So Austin kept Mercury’s ashes for two years, until long after her comings and goings stopped attracting the attention of the press. Then she told everyone she was going for a facial and buried his remains in secret.

Still, because fans will be fans, there’s loads of speculation about where, exactly, Mercury’s remains might be. Some think Austin took him all the way to Zanzibar, though "I’m going for a facial" would be a weird way try and cover that up. Others think he’s under a tree in his own backyard. All that guessing is almost certainly never going to amount to much, though, because the only person who knows for sure where Mercury is will probably take the secret to her own grave.

By the time he was diagnosed he already had full-blown AIDS

Freddie Mercury's last recording

In the 1980s, HIV was a death sentence. So it really wasn’t that uncommon for people to just not want to know if they had the virus. Now, there are certainly some major ethical problems with engaging in risky activity and then neglecting to get tested, but it’s at least understandable why someone wouldn’t want to face the possibility that they’d contracted a universally fatal disease.

According to journalist Tim Teeman, Mercury was one of those — he might have suspected, at some point, but he wasn’t diagnosed until 1987, after Kaposi’s sarcoma (a type of cancer) appeared on his shoulder. Longtime partner Jim Hutton said up until that point there’d been no real indication that Mercury was ill, even though Kaposi’s sarcoma is an advanced symptom of AIDS.

Even after that, he was never open about his illness. He didn’t even tell his family — after his sister spotted Kaposi’s sarcoma on his foot and asked about it, he simply said, "You have to understand that what I have is terminal. I’m going to die." And that was all he would reveal.

He once snuck Lady Diana into a gay bar

Princess Diana

Freddie Mercury was able to navigate the line between celebrity and private person with grace, but for some celebrities, the constant attention can be crippling. Lady Diana was one of the most notoriously harassed celebrities, and the constant media attention was especially hard on her.
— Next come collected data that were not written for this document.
(* ===== verification/Memory.v ===== *)
(** * Memory of a node's hardware (axiom-hal memory.rs, tensor_alloc.rs)

    The first-fit allocator of a memory resource ([MemoryCapability]) and the pool that
    AI workloads allocate tensors from: slabs of fixed-size slots, an arena and a bump
    allocator.  Addresses and sizes are [u64], and additions wrap as in a release
    build; a slice handed out mutably is the part of the storage the caller may write, so
    writing through it is an operation here.  Fractions ([fragmentation],
    [transfer_time], [utilization]) are floating-point reports and are left out. *)

From stdpp Require Import base numbers list gmap sets.
From S2P Require Import Prelude Types.

(** ** Regions (memory.rs) *)

Inductive MemoryType := MT_Hbm | MT_Gddr | MT_Ddr | MT_Nvm | MT_Sram | MT_Unified.
Definition typical_latency_ns (t : MemoryType) : Z :=
  match t with MT_Sram => 1 | MT_Hbm => 100 | MT_Gddr => 150 | MT_Ddr => 80 | MT_Unified => 100 | MT_Nvm => 300 end.
Definition typical_bandwidth_gbps (t : MemoryType) : Z :=
  match t with MT_Sram => 10000 | MT_Hbm => 900 | MT_Gddr => 500 | MT_Ddr => 50 | MT_Unified => 200 | MT_Nvm => 10 end.

Record MemoryRegion := mkRegion { mr_base : Z; mr_size : Z; mr_allocated : bool; mr_owner : option NodeId }.
Definition MemoryRegion_new (base size : Z) : MemoryRegion := mkRegion base size false None.
Definition mr_end (r : MemoryRegion) : Z := u64_add (mr_base r) (mr_size r).
Definition overlaps (r o : MemoryRegion) : bool := (mr_base r <? mr_end o) && (mr_base o <? mr_end r).
Definition contains (r : MemoryRegion) (addr : Z) : bool := (mr_base r <=? addr) && (addr <? mr_end r).
Lemma manager_new_ok me : manager_ok cs (ResourceManager_new me).
Proof.
  split; cbn; [intros id r; by rewrite lookup_empty| |by intros id r o t; rewrite lookup_empty]. intros tok id. rewrite lookup_empty.
  split; [done|]. intros (r & Hr & _). by rewrite lookup_empty in Hr.
Qed.
Lemma state_token_available r : is_available r = true → state_token r = None.
Proof. unfold is_available, state_token. by destruct (res_state r). Qed.
(** A free resource holds no token in the table. *)
Lemma no_stale_claim m tok id r : manager_ok cs m → resources m !! id = Some r → is_available r = true → rm_claims m !! tok ≠ Some id.
Proof.
  intros [_ Hc _] Hr Ha E. apply Hc in E as (r' & Hr' & Ht). rewrite Hr in Hr'. injection Hr' as <-. by rewrite state_token_available in Ht.
Qed.
Lemma token_of_id m now agent id tok id' r : manager_ok cs m → (id, agent, now) ∈ cs → resources m !! id = Some r → rm_claims m !! tok = Some id' →
  tok = claim_token id agent now → id' = id.
Proof using Hcol.
  intros [Hi Hc Hmade] Hin Hr E ->. destruct (decide (id' = id)) as [|Hne]; [done|]. apply Hc in E as (r' & Hr' & Ht).
  unfold state_token in Ht. destruct (res_state r') as [|o t|] eqn:Es; [done| |done]. injection Ht as Ht.
  destruct (Hi _ _ Hr') as [Eid _]. rewrite Eid in Ht. destruct Hcol. exists id', id, o, agent, t, now. by eauto 10.
Qed.
Lemma manager_claim_ok now m id agent trust m' h : manager_ok cs m → (id, agent, now) ∈ cs → rm_claim now m id agent trust = (m', Ok h) →
  manager_ok cs m' ∧ ∃ r, resources m !! id = Some r ∧ is_available r = true ∧ TrustLevel_to_u8 trust ≤ TrustLevel_to_u8 (min_trust r) ∧
    rh_token h = claim_token id agent now ∧ rh_resource h = id ∧ rm_claims m !! rh_token h = None ∧
    m' = mkManager (<[id := res_set_state r (RS_Claimed agent now)]> (resources m)) (<[rh_token h := id]> (rm_claims m)) (local_agent m).
Proof using Hcol.
  intros Hok Hin E. unfold rm_claim in E. destruct (resources m !! id) as [r|] eqn:Hr; [|done]. destruct (Z.ltb_spec (TrustLevel_to_u8 (min_trust r)) (TrustLevel_to_u8 trust)); [done|].
  destruct (res_state r) eqn:Es; [|done|done]. assert (Ha : is_available r = true) by (unfold is_available; by rewrite Es).
  unfold resource_claim in E. rewrite Ha in E. injection E as <- <-. destruct (mok_ids _ _ Hok _ _ Hr) as [Eid Hl]. cbn. rewrite Eid.
  assert (Hnone : rm_claims m !! claim_token id agent now = None).
  { destruct (rm_claims m !! claim_token id agent now) as [id'|] eqn:Ec; [|done]. exfalso.
    pose proof (token_of_id m now agent id _ id' r Hok Hin Hr Ec eq_refl) as ->. by apply (no_stale_claim m (claim_token id agent now) id r Hok Hr Ha). }
  split; [|by exists r]. split; cbn.
  - intros id' r' [[<- <-]|[Hne Hr']]%lookup_insert_Some; [done|]. by apply (mok_ids _ _ Hok).
  - intros tok id'. rewrite lookup_insert_Some. destruct (decide (id = id')) as [<-|Hid].
    + rewrite lookup_insert_eq. split.
      * intros [[<- _]|[_ Ec]]; [eexists; split; [done|]; unfold state_token; cbn; by rewrite Eid|].
        by apply (no_stale_claim m tok id r Hok Hr Ha) in Ec.
      * intros (r' & [= <-] & Ht). unfold state_token in Ht. cbn in Ht. rewrite Eid in Ht. injection Ht as <-. by left.
    + rewrite lookup_insert_ne by done. rewrite <- (mok_claims _ _ Hok). split; [intros [[_ ?]|[_ ?]]; done|]. intros Ec. right. split; [|done]. intros <-. congruence.
  - intros id' r' o t [[<- <-]|[Hne Hr']]%lookup_insert_Some; [cbn; by intros [= <- <-]|by apply (mok_made _ _ Hok)].
Qed.
Lemma manager_release_ok m h : manager_ok cs m → manager_ok cs (rm_release m h).1.
Proof.
  intros Hok. unfold rm_release. destruct (rm_claims m !! rh_token h) as [id|] eqn:Ec; [|done].
  destruct (proj1 (mok_claims _ _ Hok _ _) Ec) as (r & Hr & Ht). rewrite Hr. cbn. unfold resource_release.
  destruct (res_state r) as [|o t|] eqn:Es; unfold state_token in Ht; rewrite Es in Ht; [done| |done]. injection Ht as Ht.
  split; cbn.
  - intros id' r' [[<- <-]|[Hne Hr']]%lookup_insert_Some; [exact (mok_ids _ _ Hok _ _ Hr)|by apply (mok_ids _ _ Hok)].
  - intros tok id'. rewrite lookup_delete_Some, (mok_claims _ _ Hok). destruct (decide (id = id')) as [<-|Hid].
    + rewrite Hr, lookup_insert_eq. split.
      * intros (Hne & r' & [= <-] & Ht'). unfold state_token in Ht'. rewrite Es in Ht'. congruence.
      * intros (r' & [= <-] & Ht'). done.
    + rewrite lookup_insert_ne by done. split; [tauto|]. intros (r' & Hr' & Ht'). split; [|by exists r']. intros <-.
      assert (Ec' : rm_claims m !! rh_token h = Some id') by (apply (mok_claims _ _ Hok); by exists r'). congruence.
  - intros id' r' o' t' [[<- <-]|[Hne Hr']]%lookup_insert_Some; [done|by apply (mok_made _ _ Hok)].
Qed.
Lemma manager_step_ok m m' : manager_step cs m m' → manager_ok cs m → manager_ok cs m'.
Proof using Hcol.
  destruct 1 as [m r Hnew Hl Ha|m id|now m id agent trust Hin|m h]; intros Hok.
  - split; cbn.
    + intros id r' [[<- <-]|[_ Hr']]%lookup_insert_Some; [done|by apply (mok_ids _ _ Hok)].
    + intros tok id. rewrite (mok_claims _ _ Hok). destruct (decide (res_id r = id)) as [<-|Hne].
      * rewrite lookup_insert_eq, Hnew. split; [by intros (? & ? & _)|]. intros (r' & [= <-] & Ht). by rewrite state_token_available in Ht.
      * by rewrite lookup_insert_ne.
    + intros id r' o t [[<- <-]|[_ Hr']]%lookup_insert_Some; [by intros E; unfold is_available in Ha; rewrite E in Ha|by apply (mok_made _ _ Hok)].
  - split; cbn.
    + intros id' r' [_ Hr']%lookup_delete_Some. by apply (mok_ids _ _ Hok).
    + intros tok id'. rewrite map_lookup_filter_Some. cbn. rewrite (mok_claims _ _ Hok). split.
      * intros ((r & Hr & Ht) & Hne). exists r. by rewrite lookup_delete_ne.
      * intros (r & [Hne Hr]%lookup_delete_Some & Ht). split; [by exists r|done].
    + intros id' r' o t [_ Hr']%lookup_delete_Some. by apply (mok_made _ _ Hok).
  - destruct (rm_claim now m id agent trust) as [m' [h|e|]] eqn:E; cbn.
    + by destruct (manager_claim_ok _ _ _ _ _ _ _ Hok Hin E).
    + unfold rm_claim in E. repeat (case_match; try (injection E as <- _; done)); done.
    + unfold rm_claim in E. repeat (case_match; try (injection E as <- _; done)); done.
  - by apply manager_release_ok.
Qed.
Lemma manager_reachable_ok me m : rtc (manager_step cs) (ResourceManager_new me) m → manager_ok cs m.
Proof using Hcol. intros H. apply (rtc_preserves (manager_step cs) (manager_ok cs) manager_step_ok _ _ H), manager_new_ok. Qed.
End Manager.
(** ** Leading zeros *)

Lemma leading_split x l : l = replicate (leading x l) x ++ drop (leading x l) l ∧ leading x (drop (leading x l) l) = O.
Proof.
  induction l as [|y l [IH1 IH2]]; [done|]. cbn [leading]. destruct (Z.eqb_spec y x) as [->|Hn]; cbn [replicate drop app].
  - split; [by f_equal|done].
  - split; [done|]. cbn [leading]. by rewrite (proj2 (Z.eqb_neq y x)).
Qed.
Lemma leading_replicate x n l : leading x (replicate n x ++ l) = (n + leading x l)%nat.
Proof. induction n as [|n IH]; [done|]. cbn [replicate app leading]. by rewrite Z.eqb_refl, IH. Qed.
Lemma leading_snoc x l d : leading x (l ++ [d]) = O ↔ leading x l = O ∧ (l = [] → d ≠ x).
Proof.
  destruct l as [|y l]; cbn [app leading].
  - destruct (Z.eqb_spec d x); split; [done|intros [_ H]; by destruct (H eq_refl)|by split|done].
  - destruct (y =? x); split; [done|by intros [? _]|by split|by intros [? _]].
Qed.
Lemma canonical_leading b ds : canonical b ds ↔ Forall (λ d, 0 ≤ d < b) ds ∧ leading 0 (rev ds) = O.
Proof.
  induction ds as [|d ds IH]; [split; [by split; [constructor|]|done]|]. rewrite canonical_cons, IH, Forall_cons. cbn [rev].
  rewrite leading_snoc. split.
  - intros (Hd & [Hf Hl] & H). split; [done|]. split; [done|]. intros E. assert (ds = []) as -> by (destruct ds as [|e ds]; [done|]; cbn in E; by destruct (rev ds)). specialize (H eq_refl). lia.
  - intros ((Hd & Hf) & Hl & H). split; [done|]. split; [done|]. intros ->. specialize (H eq_refl). lia.
Qed.
Lemma digits_value_zeros b ds n : digits_value b (ds ++ replicate n 0) = digits_value b ds.
Proof.
  induction ds as [|d ds IH]; cbn [app digits_value foldr].
  - induction n as [|n IHn]; [done|]. cbn [replicate foldr]. rewrite IHn. lia.
  - fold (digits_value b (ds ++ replicate n 0)) (digits_value b ds). by rewrite IH.
Qed.

(** What a run over digits, most significant first, computes. *)
Lemma foldl_mul_add b m l ds : 2 ≤ b → 0 < m → Forall (λ x, 0 ≤ x) l → canonical b ds →
  canonical b (foldl (mul_add b m) ds l) ∧ digits_value b (foldl (mul_add b m) ds l) = foldl (λ acc x, x + m * acc) (digits_value b ds) l.
Proof.
  intros Hb Hm Hl. revert ds. induction Hl as [|x l Hx _ IH]; intros ds Hds; [done|]. cbn [foldl].
  destruct (mul_add_ok b Hb m ds x Hm Hx Hds) as (H1 & H2 & _). destruct (IH _ H1) as [H3 H4]. split; [done|]. rewrite H4, H2. f_equal. lia.
Qed.
Lemma digits_value_rev b l : digits_value b (rev l) = foldl (λ acc x, x + b * acc) 0 l.
Proof.
  induction l as [|x l IH] using rev_ind; [done|]. rewrite rev_app_distr, foldl_app. cbn. by rewrite <- IH.
Qed.

(** The digits of [l] read in base [m] and written in base [b], up to leading zeros. *)
Lemma convert_exact b m l ds : 2 ≤ b → 2 ≤ m → Forall (λ x, 0 ≤ x < m) l → canonical b ds →
  digits_value b ds = digits_value m (rev l) → foldl (mul_add b m) [] l = ds.
Proof.
  intros Hb Hm Hl Hds E. destruct (foldl_mul_add b m l [] Hb ltac:(lia)) as [H1 H2]; [by eapply Forall_impl; [exact Hl|]; cbn; intros; lia|done|].
  apply (canonical_unique b Hb); [done..|]. by rewrite H2, E, digits_value_rev.
Qed.

(** ** The alphabet *)

Lemma char_position_digit d : 0 ≤ d < 58 → char_position (digit_char d) = Some d.
Proof. revert d. by_enumeration 58%nat. Qed.
Lemma char_position_Some c i : char_position c = Some i → 0 ≤ i < 58 ∧ c = digit_char i.
Proof.
  unfold char_position. rewrite fmap_Some. intros ([n a] & Hf & ->). apply list_find_Some in Hf as (Hn & -> & _). cbn [fst].
  apply lookup_lt_Some in Hn as Hl. change (length ALPHABET) with 58%nat in Hl. split; [lia|]. unfold digit_char. rewrite Nat2Z.id.
  by rewrite (nth_lookup_Some _ _ _ _ Hn).
Qed.
Lemma digit_char_one d : 0 ≤ d < 58 → (digit_char d =? 49) = (d =? 0).
Proof. revert d. by_enumeration 58%nat. Qed.
Lemma leading_digits l : Forall (λ d, 0 ≤ d < 58) l → leading 49 (map digit_char l) = leading 0 l.
Proof. induction 1 as [|d l Hd _ IH]; [done|]. cbn [map leading]. by rewrite digit_char_one, IH. Qed.

Lemma decode_digits_spec s bs r :
  decode_digits bs s = Some r ↔ ∃ l, Forall (λ d, 0 ≤ d < 58) l ∧ s = map digit_char l ∧ r = foldl (mul_add 256 58) bs l.
Proof.
  revert bs. induction s as [|c s IH]; intros bs; cbn [decode_digits].
  - split; [intros [= ->]; by exists []|]. intros (l & _ & E & ->). by destruct l.
  - destruct (char_position c) as [i|] eqn:Ei.
    + apply char_position_Some in Ei as [Hi ->]. rewrite mul_add_bytes_eq, IH. split.
      * intros (l & Hl & -> & ->). exists (i :: l). split; [by constructor|done].
      * intros (l & Hl & E & ->). destruct l as [|j l]; [done|]. cbn [map] in E. injection E as Ej ->. apply Forall_cons in Hl as [Hj Hl].
        assert (i = j) as -> by (apply char_position_digit in Hi; apply char_position_digit in Hj; congruence). by exists l.
    + split; [done|]. intros (l & Hl & E & _). destruct l as [|j l]; [done|]. cbn [map] in E. injection E as -> _. apply Forall_cons in Hl as [Hj _].
      by rewrite char_position_digit in Ei.
Qed.

Lemma base58_digits_ok bytes : bytes_ok bytes →
  canonical 58 (base58_digits bytes) ∧ digits_value 58 (base58_digits bytes) = digits_value 256 (rev bytes) ∧ Forall (λ d, 0 ≤ d < 58) (base58_digits bytes).
Proof.
  intros Hb. destruct (foldl_mul_add 58 256 bytes [] ltac:(lia) ltac:(lia)) as [H1 H2]; [by eapply Forall_impl; [exact Hb|]; intros ? [? ?]|done|].
  change (base58_digits bytes) with (foldl (mul_add 58 256) [] bytes). split; [done|]. rewrite H2, digits_value_rev. split; [done|]. by apply canonical_leading in H1 as [? _].
Qed.

Lemma rev_replicate {A} n (x : A) : rev (replicate n x) = replicate n x.
Proof.
  induction n as [|n IH]; [done|]. cbn [replicate rev]. rewrite IH. clear. induction n as [|n IH]; [done|]. cbn. by rewrite IH.
Qed.
Lemma map_ones z l : map digit_char (replicate z 0 ++ l) = replicate z 49 ++ map digit_char l.
Proof. induction z as [|z IH]; [done|]. cbn [replicate app map]. by rewrite IH. Qed.

(** Base 58 is a bijection between keys and the texts that decode. *)
Lemma base58_decode_sound s k : base58_decode s = Some k → array_ok 32 k ∧ base58_encode k = s.
Proof.
  intros E. assert (Hs : ∃ r, decode_digits [] s = Some r ∧ length (rev (r ++ replicate (leading 49 s) 0)) = 32%nat ∧ k = rev (r ++ replicate (leading 49 s) 0)).
  { unfold base58_decode in E. destruct s; [done|]. destruct (decode_digits [] _) as [r|]; [|done]. exists r. split; [done|].
    destruct (Nat.eqb_spec (length (rev (r ++ replicate (leading 49 (z :: s)) 0))) 32); [|done]. by injection E as <-. }
  destruct Hs as (r & (l & Hl & -> & Er)%decode_digits_spec & Hlen & ->). clear E. rewrite leading_digits in * by done.
  destruct (foldl_mul_add 256 58 l [] ltac:(lia) ltac:(lia)) as [Hc Hv]; [by eapply Forall_impl; [exact Hl|]; cbn; intros; lia|done|].
  rewrite <- Er in Hc, Hv. change (digits_value 256 []) with 0 in Hv. rewrite <- digits_value_rev in Hv.
  destruct (leading_split 0 l) as [El Ez]. set (z := leading 0 l) in *. set (tl := drop z l) in *.
  assert (Htl : Forall (λ d, 0 ≤ d < 58) tl) by (by apply Forall_drop).
  assert (Hrev : canonical 58 (rev tl)) by (apply canonical_leading; rewrite rev_involutive; split; [by apply Forall_rev|done]).
  pose proof (proj1 (canonical_leading 256 r) Hc) as [Hr Hz].
  rewrite rev_app_distr, rev_replicate in *. split.
  { split; [done|]. apply Forall_app. split; [by apply Forall_replicate|]. apply Forall_rev. exact Hr. }
  assert (Ed : base58_digits (replicate z 0 ++ rev r) = rev tl).
  { apply convert_exact; [lia|lia| |done|].
    - apply Forall_app. split; [apply Forall_replicate; lia|]. by apply Forall_rev.
    - rewrite rev_app_distr, rev_involutive, rev_replicate, digits_value_zeros, Hv, El, rev_app_distr, rev_replicate. by rewrite digits_value_zeros. }
  unfold base58_encode. destruct (replicate z 0 ++ rev r) eqn:E; [done|]. rewrite Ed, <- E, rev_involutive, leading_replicate, Hz, Nat.add_0_r.
  by rewrite El, map_ones.
Qed.
Lemma base58_decode_encode k : array_ok 32 k → base58_decode (base58_encode k) = Some k.
Proof.
  intros [Hlen Hb]. destruct (base58_digits_ok k Hb) as (Hc & Hv & Hd). destruct (leading_split 0 k) as [Ek Ez].
  set (z := leading 0 k) in *. set (tl := drop z k) in *. set (D := base58_digits k) in *.
  assert (Es : base58_encode k = map digit_char (replicate z 0 ++ rev D)).
  { unfold base58_encode. destruct k; [done|]. by rewrite map_ones. }
  assert (Hl : Forall (λ d, 0 ≤ d < 58) (replicate z 0 ++ rev D)) by (apply Forall_app; split; [apply Forall_replicate; lia|by apply Forall_rev]).
  assert (Hdec : decode_digits [] (base58_encode k) = Some (rev tl)).
  { apply decode_digits_spec. exists (replicate z 0 ++ rev D). split; [done|]. split; [done|]. symmetry. apply convert_exact; [lia|lia|done| |].
    - apply canonical_leading. rewrite rev_involutive. split; [|done]. apply Forall_rev. apply (Forall_drop _ z) in Hb. exact Hb.
    - rewrite rev_app_distr, rev_involutive, rev_replicate, digits_value_zeros, Hv, Ek, rev_app_distr, rev_replicate. by rewrite digits_value_zeros. }
  assert (Hlead : leading 49 (base58_encode k) = z).
  { rewrite Es, leading_digits by done. rewrite leading_replicate. apply canonical_leading in Hc as [_ ->]. lia. }
  unfold base58_decode. destruct (base58_encode k) eqn:E; [|rewrite Hdec, Hlead, rev_app_distr, rev_involutive, rev_replicate, <- Ek, Hlen; done].
  injection Hdec as Hdec. apply (f_equal (@rev Z)) in Hdec. rewrite rev_involutive in Hdec. cbn in Hdec, Hlead.
  rewrite <- Hlead, <- Hdec in Ek. by rewrite Ek in Hlen.
Qed.

(** ** The URL form *)

Lemma cut_at_spec p s a b : cut_at p s = (a, b) ↔ s = a ++ b ∧ Forall (λ c, p c = false) a ∧ match b with [] => True | c :: _ => p c = true end.
Proof.
  revert a b. induction s as [|c s IH]; intros a b; cbn [cut_at].
  - split; [intros [= <- <-]; by repeat split|]. intros (E & _). by destruct a, b.
  - destruct (p c) eqn:Ec.
    + split; [intros [= <- <-]; by repeat split|]. intros (E & Ha & Hb). destruct a as [|x a]; [cbn in E; by subst b|]. injection E as -> ->. apply Forall_cons in Ha as [? _]. congruence.
    + destruct (cut_at p s) as [a' b'] eqn:Es. destruct (proj1 (IH a' b') eq_refl) as (-> & Ha & Hb). split.
      * intros [= <- <-]. split; [done|]. split; [by constructor|done].
      * intros (E & Ha2 & Hb2). destruct a as [|x a]; [cbn in E; subst b; congruence|]. injection E as -> E. apply Forall_cons in Ha2 as [_ Ha2].
        assert (Ep : (a', b') = (a, b)) by (by apply IH). by injection Ep as -> ->.
Qed.
Lemma cut_at_app p a b : Forall (λ c, p c = false) a → match b with [] => True | c :: _ => p c = true end → cut_at p (a ++ b) = (a, b).
Proof. intros Ha Hb. by apply cut_at_spec. Qed.

(** The identifiers the text form can carry. *)
Record did_ok (d : Did) : Prop := {
  dok_identifier : Forall (λ c, ends_identifier c = false) (did_identifier d);
  dok_path : match did_path d with Some p => (∃ t, p = slash :: t) ∧ Forall (λ c, ends_path c = false) p | None => True end;
  dok_query : match did_query d with Some q => Forall (λ c, ends_query c = false) q | None => True end
}.

Lemma starts_with_char c s x : starts_with (c :: s) [x] = (x =? c).
Proof. cbn. destruct s; by rewrite andb_true_r. Qed.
According to Rolling Stone, Mercury, who befriended Diana in the mid-1980s, sympathized with her and once conspired to take her out for a paparazzi-free night on the town. So he and a couple of friends dressed Di in "an army jacket, dark aviator sunglasses and a leather cap to conceal her hair," and then snuck her into the most notoriously raucous gay bar in London.

The ploy worked flawlessly — the bar patrons were so dazzled by the presence of Mercury and his friends that they paid no attention to the princess, who was able to spend the entire evening in anonymity despite being surrounded by a crowd of people. Diana was so thrilled with the experience that she told Mercury and his friends that she hoped to do it again.

Mercury’s estate went to his ex-fiance

Mary Austin

Because Mercury was one of the first celebrity AIDS victims, people are often surprised to hear that he was once engaged to a woman and that she remained very close to him even after he started having relationships exclusively with men. (This aspect of the Bohemian Rhapsody movie was pretty accurate.) Even though they never married, Mercury often referred to Mary Austin as his wife, and in a 1985 interview he once said, "All my lovers asked me why they couldn’t replace Mary, but it’s simply impossible. I couldn’t fall in love with a man the same way I did with Mary."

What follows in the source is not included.